**Required action**
Print the records below from the first line through the line containing "u64 (creation_time_ms g)", both included, word for word.

-------

(* ===== verification/Genesis.v ===== *)
(** * Genesis specification

    Models [chain/zul-primitives/src/genesis.rs]: validation, the fixed supply
    and the genesis hash. Loading is in [Process]; [validate] is what
    [from_toml_str] runs on the parsed value. *)

From S2P Require Import Prelude External Hash Sorting.

Definition GENESIS_DOMAIN : bytes := bstr "PL2:genesis:v1".

Record Allocation := {
  alloc_pubkey : Pubkey;
  alloc_lamports : Z;
}.

#[global] Instance Allocation_eq_dec : EqDecision Allocation.
Proof. solve_decision. Defined.

Record GenesisConfig := {
  chain_name : bytes;
  creation_time_ms : Z;
  sequencer : Pubkey;
  fee_collector : Pubkey;
  allocations : list Allocation;
}.

(** The field ranges of the Rust struct. *)
Definition genesis_ok (g : GenesisConfig) : Prop :=
  u64 (creation_time_ms g) ∧ length (sequencer g) = 32%nat ∧ length (fee_collector g) = 32%nat
  ∧ Forall (λ a, length (alloc_pubkey a) = 32%nat ∧ u64 (alloc_lamports a)) (allocations g).

Inductive GenesisError :=
| EmptyChainName
| ZeroLamportAllocation (pk : Pubkey)
| DuplicateAllocation (pk : Pubkey)
| SupplyOverflow.

(** The loop over allocations with its [HashSet]. *)
Fixpoint validate_allocations (seen : gset Pubkey) (allocs : list Allocation)
    : outcome GenesisError () :=
  match allocs with
  | [] => Ok ()
  | a :: rest =>
      if decide (alloc_lamports a = 0) then Err (ZeroLamportAllocation (alloc_pubkey a))
      else if decide (alloc_pubkey a ∈ seen) then Err (DuplicateAllocation (alloc_pubkey a))
      else validate_allocations ({[alloc_pubkey a]} ∪ seen) rest
  end.

Definition total_supply (g : GenesisConfig) : option Z :=
  foldl (λ acc a, x ← acc; checked_add x (alloc_lamports a)) (Some 0) (allocations g).

Definition genesis_validate (g : GenesisConfig) : outcome GenesisError () :=
  if decide (chain_name g = []) then Err EmptyChainName
  else let? _ := validate_allocations ∅ (allocations g) in
       let? _ := ok_or (total_supply g) SupplyOverflow in
       Ok ().

Definition alloc_le (a b : Allocation) : bool := bytes_le (alloc_pubkey a) (alloc_pubkey b).

Definition alloc_segments (a : Allocation) : list bytes :=
  [alloc_pubkey a; le_bytes 8 (alloc_lamports a)].

Definition genesis_segments (g : GenesisConfig) : list bytes :=
  [chain_name g; le_bytes 8 (creation_time_ms g); sequencer g; fee_collector g]
  ++ concat (alloc_segments <$> sort_by alloc_le (allocations g)).

Section Genesis.
Context `{B3 : Blake3}.

Definition genesis_hash (g : GenesisConfig) : H256 :=
  blake3_concat GENESIS_DOMAIN (genesis_segments g).

Definition genesis_input (g : GenesisConfig) : bytes :=
  GENESIS_DOMAIN ++ concat (genesis_segments g).

(** ** Validation *)

Lemma validate_allocations_ok allocs : ∀ seen,
  validate_allocations seen allocs = Ok () ↔
  Forall (λ a, alloc_lamports a ≠ 0 ∧ alloc_pubkey a ∉ seen) allocs
  ∧ NoDup (alloc_pubkey <$> allocs).
Proof.
  induction allocs as [|a allocs IH]; intros seen; cbn [validate_allocations].
  { split; [|done]. intros _. split; constructor. }
  rewrite fmap_cons, list.NoDup_cons, list.Forall_cons.
  destruct (decide (alloc_lamports a = 0)) as [Hz|Hz]; [naive_solver|].
  destruct (decide (alloc_pubkey a ∈ seen)) as [Hs|Hs]; [naive_solver|].
  rewrite IH, !list.Forall_forall, list_elem_of_fmap. set_solver.
Qed.

Lemma total_supply_sum l : ∀ acc,
  (∀ a, a ∈ l → 0 ≤ alloc_lamports a) →
  foldl (λ acc a, x ← acc; checked_add x (alloc_lamports a)) (Some acc) l
  = (let s := acc + foldr Z.add 0 (alloc_lamports <$> l) in
     if decide (s ≤ u64_max ∨ l = []) then Some s else None).
Proof.
  assert (Hnone : ∀ l, foldl (λ acc a, x ← acc; checked_add x (alloc_lamports a)) None l = None).
  { clear. induction l; simpl; done. }
  assert (Hnn : ∀ l, (∀ a, a ∈ l → 0 ≤ alloc_lamports a) →
                     0 ≤ foldr Z.add 0 (alloc_lamports <$> l)).
  { clear. induction l as [|a l IH]; intros H; [done|]. rewrite fmap_cons. cbn [foldr].
    specialize (IH ltac:(intros; apply H; by right)). pose proof (H a ltac:(by left)). lia. }
  induction l as [|a l IH]; intros acc Hpos.
  { cbv zeta. rewrite decide_True by auto. simpl. f_equal. lia. }
  cbn [foldl mbind option_bind]. rewrite fmap_cons. cbn [foldr]. cbv zeta.
  assert (Hl : ∀ a, a ∈ l → 0 ≤ alloc_lamports a) by (intros; apply Hpos; by right).
  specialize (Hnn l Hl). unfold checked_add at 2. destruct (decide (acc + _ ≤ u64_max)) as [Hle|Hgt].
  - rewrite IH by done. simpl.
    destruct (decide (acc + alloc_lamports a + foldr Z.add 0 (alloc_lamports <$> l) ≤ u64_max ∨ l = []))
      as [H|H].
    + rewrite decide_True; [f_equal; lia|]. left. destruct H as [?| ->]; simpl in *; lia.
    + rewrite decide_False; [done|]. intros [?|?]; [|done]. apply H. left. lia.
  - rewrite Hnone, decide_False; [done|]. intros [?|?]; [lia|done].
Qed.

(** [validate] accepts exactly the genesis files with a name, no zero
    allocation, no repeated address and a supply that fits in u64, and then the
    supply is the sum of the allocations. *)
Theorem genesis_validate_spec g :
  genesis_ok g →
  (genesis_validate g = Ok () ↔
   chain_name g ≠ [] ∧ NoDup (alloc_pubkey <$> allocations g)
   ∧ Forall (λ a, alloc_lamports a ≠ 0) (allocations g)
   ∧ foldr Z.add 0 (alloc_lamports <$> allocations g) ≤ u64_max)
  ∧ (genesis_validate g = Ok () →
     total_supply g = Some (foldr Z.add 0 (alloc_lamports <$> allocations g))).
Proof.
  intros (_ & _ & _ & Hall).
  assert (Hpos : ∀ a, a ∈ allocations g → 0 ≤ alloc_lamports a).
  { intros a Ha. rewrite list.Forall_forall in Hall. destruct (Hall a Ha) as [_ []]. lia. }
  unfold genesis_validate, total_supply. rewrite (total_supply_sum _ 0) by done. cbv zeta.
  rewrite Z.add_0_l. set (s := foldr _ _ _).
  assert (Hs : s ≤ u64_max ∨ allocations g = [] ↔ s ≤ u64_max).
  { split; [intros [|Hn]; [done|]|auto]. unfold s. rewrite Hn. simpl. unfold u64_max. lia. }
  pose proof (validate_allocations_ok (allocations g) ∅) as Hv.
  assert (Hf : Forall (λ a, alloc_lamports a ≠ 0 ∧ alloc_pubkey a ∉ (∅ : gset Pubkey)) (allocations g)
               ↔ Forall (λ a, alloc_lamports a ≠ 0) (allocations g)).
  { rewrite !list.Forall_forall. set_solver. }
  rewrite Hf in Hv.
  destruct (decide (chain_name g = [])) as [Hn|Hn]; [naive_solver|].
  destruct (validate_allocations ∅ (allocations g)) as [[]| |] eqn:Hval; simpl;
    [|naive_solver|naive_solver].
  destruct (decide (s ≤ u64_max ∨ _)); simpl; naive_solver.
Qed.

(** ** The genesis hash *)

Lemma alloc_sort_perm l l' :
  l ≡ₚ l' → NoDup (alloc_pubkey <$> l) → sort_by alloc_le l = sort_by alloc_le l'.
Proof.
  intros Hp Hnd. apply sort_by_perm_eq; [| |done|].
  - intros x y. apply bytes_le_total.
  - intros x y z. apply bytes_le_trans.
  - intros x y Hx Hy H1 H2. pose proof (bytes_le_antisym _ _ H1 H2) as Heq.
    apply list_elem_of_lookup in Hx as [i Hi]. apply list_elem_of_lookup in Hy as [j Hj].
    assert (i = j) as ->; [|congruence].
    apply (NoDup_lookup _ i j (alloc_pubkey x) Hnd); rewrite list_lookup_fmap.
    + by rewrite Hi.
    + by rewrite Hj, Heq.
Qed.

(** Reordering the allocations of a genesis file does not change the
    chain's identity. *)
Theorem genesis_hash_order g g' :
  chain_name g = chain_name g' → creation_time_ms g = creation_time_ms g' →
  sequencer g = sequencer g' → fee_collector g = fee_collector g' →
  allocations g ≡ₚ allocations g' → genesis_validate g = Ok () →
  genesis_hash g = genesis_hash g'.
Proof.
  intros H1 H2 H3 H4 Hp Hv. unfold genesis_hash, genesis_segments.
  rewrite H1, H2, H3, H4, (alloc_sort_perm _ _ Hp); [done|].
  unfold genesis_validate in Hv. destruct (decide _); [done|].
  apply obind_Ok in Hv as ([] & Hv & _). by apply validate_allocations_ok in Hv as [_ ?].
Qed.

Lemma alloc_segments_inj l : ∀ l',
  Forall (λ a, length (alloc_pubkey a) = 32%nat ∧ u64 (alloc_lamports a)) l →
  Forall (λ a, length (alloc_pubkey a) = 32%nat ∧ u64 (alloc_lamports a)) l' →
  concat (concat (alloc_segments <$> l)) = concat (concat (alloc_segments <$> l')) → l = l'.
Proof.
  induction l as [|a l IH]; intros [|b l'] H1 H2 Heq; [done| | |].
  - apply list.Forall_cons in H2 as [[Hb _] _]. apply (f_equal length) in Heq. simpl in Heq.
    rewrite !length_app in Heq. lia.
  - apply list.Forall_cons in H1 as [[Hb _] _]. apply (f_equal length) in Heq. simpl in Heq.
    rewrite !length_app in Heq. lia.
  - apply list.Forall_cons in H1 as [[Ha Ha'] H1]. apply list.Forall_cons in H2 as [[Hb Hb'] H2].
    rewrite !fmap_cons in Heq. cbn [concat alloc_segments app] in Heq.
    apply app_inj_len in Heq as [Hk Heq]; [|congruence].
    apply app_inj_len in Heq as [Hl Heq]; [|by rewrite !length_le_bytes].
    apply le64_inj in Hl; [|done|done]. rewrite (IH l' H1 H2 Heq).
    f_equal. destruct a, b; simpl in *; congruence.
Qed.

(** Between genesis files whose names have one length, the genesis hash
    identifies the file up to the order of its allocations, or the two hashed
    messages collide. *)
Theorem genesis_hash_binds g g' :
  genesis_ok g → genesis_ok g' → length (chain_name g) = length (chain_name g') →
  genesis_hash g = genesis_hash g' →
  (chain_name g = chain_name g' ∧ creation_time_ms g = creation_time_ms g' ∧
   sequencer g = sequencer g' ∧ fee_collector g = fee_collector g' ∧
   allocations g ≡ₚ allocations g')
  ∨ collision_in [genesis_input g; genesis_input g'].
Proof.
  intros (Ht & Hs & Hf & Ha) (Ht' & Hs' & Hf' & Ha') Hn [Heq|?]%blake3_eq; [left|by right].
  apply app_inv_head in Heq. unfold genesis_segments in Heq. rewrite !concat_app in Heq.
  cbn [concat] in Heq. rewrite !app_nil_r, <- !app_assoc in Heq.
  apply app_inj_len in Heq as [H1 Heq]; [|done].
  apply app_inj_len in Heq as [H2 Heq]; [|by rewrite !length_le_bytes].
  apply app_inj_len in Heq as [H3 Heq]; [|congruence].
  apply app_inj_len in Heq as [H4 Heq]; [|congruence].
  apply le64_inj in H2; [|done|done].
  apply alloc_segments_inj in Heq; [|by rewrite sort_by_perm|by rewrite sort_by_perm].
  repeat split; [done..|]. by rewrite <- (sort_by_perm alloc_le), Heq, sort_by_perm.
Qed.

(** Two files that spell the same bytes: the second one's name holds the
    first one's time and sequencer, and it allocates nothing. *)
Definition letters (n : nat) (b : byte) : bytes := replicate n b.

Definition genesis_one : GenesisConfig :=
  {| chain_name := bstr "zul"; creation_time_ms := le_val (letters 8 Byte.x61);
     sequencer := letters 32 Byte.x61; fee_collector := letters 32 Byte.x62;
     allocations := [{| alloc_pubkey := letters 32 Byte.x63;
                        alloc_lamports := le_val (letters 8 Byte.x64) |}] |}.

Definition genesis_two : GenesisConfig :=
  {| chain_name := bstr "zulaaaaaaaaaaaaaaaaaaaaaaaaaaaaaaaaaaaaaaaa";
     creation_time_ms := le_val (letters 8 Byte.x62);
     sequencer := letters 24 Byte.x62 ++ letters 8 Byte.x63;
     fee_collector := letters 24 Byte.x63 ++ letters 8 Byte.x64;
     allocations := [] |}.

(** Names of different lengths are not told apart: the name is hashed
    without its length, so two valid files, one allocating a supply and one
    allocating nothing, have one genesis hash whatever the hash function is. *)
Theorem genesis_hash_ambiguous :
  genesis_validate genesis_one = Ok () ∧ genesis_validate genesis_two = Ok () ∧
  total_supply genesis_one ≠ total_supply genesis_two ∧
  genesis_hash genesis_one = genesis_hash genesis_two.
Proof.
  split; [vm_compute; reflexivity|]. split; [vm_compute; reflexivity|].
  split; [vm_compute; discriminate|].
  unfold genesis_hash, blake3_concat. do 2 f_equal.
Qed.

End Genesis.

Module Example.
#[local] Existing Instance Toy.blake3_toy.

Definition pk (n : Z) : Pubkey := le_bytes 32 n.
Definition g1 : GenesisConfig :=
  {| chain_name := bstr "zul"; creation_time_ms := 5; sequencer := pk 1; fee_collector := pk 2;
     allocations := [{| alloc_pubkey := pk 9; alloc_lamports := 10 |};
                     {| alloc_pubkey := pk 3; alloc_lamports := 20 |}] |}.
Definition g2 : GenesisConfig :=
  {| chain_name := bstr "zul"; creation_time_ms := 5; sequencer := pk 1; fee_collector := pk 2;
     allocations := [{| alloc_pubkey := pk 3; alloc_lamports := 20 |};
                     {| alloc_pubkey := pk 9; alloc_lamports := 10 |}] |}.

Lemma g_ok l :
  Forall (λ a, length (alloc_pubkey a) = 32%nat ∧ u64 (alloc_lamports a)) l →
  genesis_ok {| chain_name := bstr "zul"; creation_time_ms := 5; sequencer := pk 1;
                fee_collector := pk 2; allocations := l |}.
Proof. intros H. split; [unfold u64, u64_max; simpl; lia|]. by repeat split. Qed.

Lemma genesis_validate_spec_witness : total_supply g1 = Some 30.
Proof.
  refine (proj2 (genesis_validate_spec g1 _) _); [|vm_compute; reflexivity].
  apply g_ok. repeat constructor; unfold u64_max; simpl; lia.
Defined.

Lemma genesis_hash_order_witness : genesis_hash g1 = genesis_hash g2.
Proof.
  refine (genesis_hash_order g1 g2 eq_refl eq_refl eq_refl eq_refl _ _).
  - apply Permutation_swap.
  - vm_compute. reflexivity.
Defined.

Lemma genesis_hash_binds_witness :
  (chain_name g1 = chain_name g2 ∧ creation_time_ms g1 = creation_time_ms g2 ∧
   sequencer g1 = sequencer g2 ∧ fee_collector g1 = fee_collector g2 ∧
   allocations g1 ≡ₚ allocations g2)
  ∨ collision_in [genesis_input g1; genesis_input g2].
Proof.
  refine (genesis_hash_binds g1 g2 _ _ eq_refl _);
    [apply g_ok; repeat constructor; unfold u64_max; simpl; lia..|vm_compute; reflexivity].
Defined.
End Example.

-------

**Response for this exercise**
(* ===== verification/Genesis.v ===== *)
(** * Genesis specification

    Models [chain/zul-primitives/src/genesis.rs]: validation, the fixed supply
    and the genesis hash. Loading is in [Process]; [validate] is what
    [from_toml_str] runs on the parsed value. *)

From S2P Require Import Prelude External Hash Sorting.

Definition GENESIS_DOMAIN : bytes := bstr "PL2:genesis:v1".

Record Allocation := {
  alloc_pubkey : Pubkey;
  alloc_lamports : Z;
}.

#[global] Instance Allocation_eq_dec : EqDecision Allocation.
Proof. solve_decision. Defined.

Record GenesisConfig := {
  chain_name : bytes;
  creation_time_ms : Z;
  sequencer : Pubkey;
  fee_collector : Pubkey;
  allocations : list Allocation;
}.

(** The field ranges of the Rust struct. *)
Definition genesis_ok (g : GenesisConfig) : Prop :=
  u64 (creation_time_ms g) ∧ length (sequencer g) = 32%nat ∧ length (fee_collector g) = 32%nat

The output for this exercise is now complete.